[Saved data entries]
(** Where the search of a lookup comes from. *)
Lemma lookup_search_event (input : PyVal) (st : State)
      (url : string) (headers : list (string * string)) :
  In (EvGet url headers) (events_since st (snd (query_icd_11_api input st))) ->
  exists s word rest t w1,
    input = PyString s /\
    PyStr.split s = word :: rest /\
    token_granted (world st) t w1 /\
    url = search_url (PyStr.replace_comma word) /\
    headers = search_headers t.
Proof.
  unfold events_since, token_granted.
  unfold query_icd_11_api, for_word, split_input, bind, log, external, lift,
    ret, raise; simpl.
  destruct (requests_post_json TOKEN_ENDPOINT payload (world st)) as [[r|e] w1];
    simpl.
  2:{ rewrite <- app_assoc, skipn_past. simpl. intros [H|[H|[]]]; discriminate H. }
  destruct r as [[t|]]; simpl.
  2:{ rewrite <- app_assoc, skipn_past. simpl. intros [H|[H|[]]]; discriminate H. }
  destruct input as [| | |s| |]; simpl;
    try (rewrite <- app_assoc, skipn_past; simpl;
         intros [H|[H|[]]]; discriminate H).
  destruct (PyStr.split s) as [|word rest] eqn:Hsplit; simpl.
  { rewrite <- app_assoc, skipn_past. simpl. intros [H|[H|[]]]; discriminate H. }
  assert (Hfound :
    In (EvGet url headers)
       [EvCall "query_icd_11_api" (PyString s); EvPost TOKEN_ENDPOINT payload;
        EvGet (search_url (PyStr.replace_comma word)) (search_headers t)] ->
    exists s0 word0 rest0 t0 w0,
      PyString s = PyString s0 /\
      PyStr.split s0 = word0 :: rest0 /\
      (Ok {| access_token := Some t |}, w1)
      = (Ok {| access_token := Some t0 |}, w0) /\
      url = search_url (PyStr.replace_comma word0) /\
      headers = search_headers t0).
  { intros [H|[H|[H|[]]]]; try discriminate H.
    injection H as <- <-. exists s, word, rest, t, w1. auto. }
  destruct (requests_get _ _ w1) as [[resp|e] w2]; simpl.
  2:{ repeat rewrite <- app_assoc. rewrite skipn_past. exact Hfound. }
  destruct (status_code resp =? 200)%Z; simpl.
  2:{ repeat rewrite <- app_assoc. rewrite skipn_past. exact Hfound. }
  destruct (json resp) as [body|e]; simpl.
  2:{ repeat rewrite <- app_assoc. rewrite skipn_past. exact Hfound. }
  destruct (destinationEntities body) as [codes|]; simpl.
  2:{ repeat rewrite <- app_assoc. rewrite skipn_past. exact Hfound. }
  match goal with
  | |- context [record_codes ?w ?c ?m ?s] =>
      destruct (record_codes w c m s) as [[m'|e] s'] eqn:E
  end; apply (f_equal snd) in E; rewrite record_codes_state in E;
    simpl in E; subst s'; simpl;
    repeat rewrite <- app_assoc; rewrite skipn_past; exact Hfound.
Qed.
(* ===== verification/Prelude.v ===== *)
(** * A verification development for the GameHub PWA (src/pwa)

    The repository is a progressive web app with two scripts that never
    call each other directly:

    - [src/pwa/service-worker.js], the offline cache proxy.  It keeps a
      versioned bucket [CACHE_NAME = 'gamehub-v1'] in the browser's
      CacheStorage, seeds it with [urlsToCache] on [install], deletes
      every other bucket on [activate], answers [fetch] events
      cache-first with a network fallback that stores basic 200 answers
      through a promise chain nobody awaits, falls back to the cached
      ['/index.html'] when the network fails, and reacts to [sync],
      [push], [notificationclick] and [message] events.
    - [src/pwa/app.js], the page controller.  It registers the worker,
      wires DOM listeners (navigation, cart counter, search, filters,
      tabs, profile form, switches, library play/install buttons,
      trailer, purchase, news), shows toasts through [showNotification]
      with two timers, keeps the deferred install prompt, and debounces
      the window-controls-overlay [geometrychange] handler with
      [debounce].

    The two scripts interact only through the browser: the page's
    requests reach the worker's [fetch] handler, and the page may post the
    [skipWaiting] / [clearCache] messages.

    ** Layout of the development (files in dependency order)

    - [Prelude]: this header, the [pwa_scope] scope (which holds the
      step notations [s ~{ ev }~> s'] of the page, declared in App, and
      [w --[ ev ]--> w'] of the worker, declared in Worker), the shared tactics,
      the [pwa] hint databases, generic lemmas on lists, filters, folds
      and [rtc] ([rtc_invariant], [foldl_invariant]), and ordered
      association lists ([alist]) with their lemmas.
    - [Fetch]: the Fetch API values the worker manipulates ([Request],
      [Response], the network's answer [NetResult]).
    - [CacheStorage]: the browser's CacheStorage as an ordered list of
      names bound to handles into a heap of url-keyed [gmap] caches, so
      that a [Cache] handle outlives [caches.delete] as in the browser;
      the operations the worker calls ([open], [keys], [delete], [match],
      [put], [addAll]), the well-formedness [cs_wf] and [heap_ok] that
      each preserves, and their laws.
    - [ServiceWorker] (Module [SW]): one definition per listener of
      service-worker.js ([on_install], [on_activate], [on_fetch],
      [run_job], [on_sync], [on_push], [on_notificationclick],
      [on_message]) over an explicit worker state [SWState]; the network's
      answers are arguments.  The [caches.open().then(put)] chain that
      [fetch] leaves running is a two-stage [Job] queued in [sw_jobs].
      Theorems C1-C11: the fetch strategy (hit, the write the listener
      queues and the hit it leads to, offline fallback, pass-through,
      the pending-write race, non-GET writes), install and activate, and
      the clearCache message.
    - [Worker] (Module [Lifecycle]): the worker as a labelled step
      relation [wstep] (install, activate gated by skipWaiting or the
      old clients, fetch, detached jobs, message, sync, push, click) and
      [reachable]; invariants by rule induction (C12, C13), the lifecycle
      (C14), and the bound of one notification on screen, which rests on
      the push's tag (C29).
    - [Proxy] (Module [Proxy]): the spec's contract for the proxy as an
      abstract machine (one url-keyed cache, a multiset of pending
      writes; fetch from cache, else network, else the offline
      document; writes land or are lost; clear), the abstraction
      [cs_view] of CacheStorage as the left-biased union of its buckets
      in creation order, and the simulation: every step of an activated
      worker is matched by at most one abstract step with the same
      answer (C28).
    - [Timers]: the event loop's timers ([setTimeout], [clearTimeout],
      [pop_due]: earliest due first, ties in the order set).
    - [Debounce] (Module [Debounce]): the [debounce] helper of app.js
      over its own timer list, driven by a stream of timed calls, proved
      equal to a reference specification of which calls run and when
      (C15, C16).
    - [Dom] (Module [Dom]): elements in document order, selectors,
      [querySelectorAll], [getElementById], class lists and setters.
    - [App] (Module [App]): the page state of app.js, one definition per
      listener, the listener table [setup] built in the script's
      registration order, [dispatch] of an event to an element's
      listeners, and the event step [app_step] (clicks, toggles, submits,
      the install prompt's events, online/offline, overlay geometry
      changes, timer ticks).  Theorems C17-C27: navigation and its
      TypeError path, the cart bound over every reachable state,
      exclusive filters and tabs, the toast lifecycle with its
      scheduling invariant and drain (the fuel [timers_weight] is enough
      since each tick lowers it), the library install state machine, and
      the install prompt; C31: the TypeError of the listeners that look
      up a missing title.  The overlay's [geometrychange] event updates
      the visibility [showNotification] reads and runs the listener's
      [debounce] on the page's own timers ([on_geometrychange], the
      [TGeometryLater] task, the closure's [timeout] as
      [a_wco_timeout]); C33: [timeout] always names that listener's
      pending timer and no other, so the debounce never cancels a toast,
      cart or install timer.
    - [Overlay] (Module [Overlay]): the window-controls-overlay section
      of app.js (lines 18-49) as the console lines it writes: the
      availability check at load and the debounced handler, which reads
      the overlay's visibility when it runs.  C32: for changes in time
      order, the output is the handler's lines for the last change of
      each burst, with that change's visibility, and the handler warns
      exactly below 600 px.
    - [System] (Module [System]): the window's [load] listener that
      registers the worker (app.js lines 56-66) and the page composed
      with its worker; a first visit registers, installs and activates
      a worker after which every GET of an asset is answered offline
      from the cache and any other request with the cached
      [/index.html] (C30).

    Property ids C1-C33 are those of the project manifest; each with a
    hypothesis has a witness that applies it to a concrete state
    ([sw_active], [w_upgrade], [demo_page], [demo_state], ...).

    ** Not modelled

    Console output, except that of the overlay section, whose handler
    does nothing else (pure I/O); the style element with the toasts'
    keyframes (lines 207-232) and the CSS of the toasts beyond their top
    offset: static text no listener reads; event bubbling (app.js only listens on the
    elements it queried); [debounce]'s [this] binding; a return visit,
    where registration finds the previous version's worker (the model
    starts from a first visit).  The page model lets [geometrychange]
    happen whatever the browser, although without the overlay API the
    listener is never added: the reachable states over-approximate the
    page's, so the invariants hold a fortiori.  The interface between the
    worker and CacheStorage is the set of laws in CacheStorage.v.

    Browser objects (CacheStorage, Request, Response, timers, the DOM,
    the overlay's geometry) are modelled from the platform's documented
    behaviour; they are the environment of the code and are not entries
    of the map. *)

From stdpp Require Export base list gmap strings relations.
From Stdlib Require Export Lia.

Declare Scope pwa_scope.
Delimit Scope pwa_scope with pwa.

## Exercise brief:
In the records above, find each line that mentions the word "visibility", and copy it.

## Problem solution:
      the visibility [showNotification] reads and runs the listener's
      the overlay's visibility when it runs.  C32: for changes in time
      each burst, with that change's visibility, and the handler warns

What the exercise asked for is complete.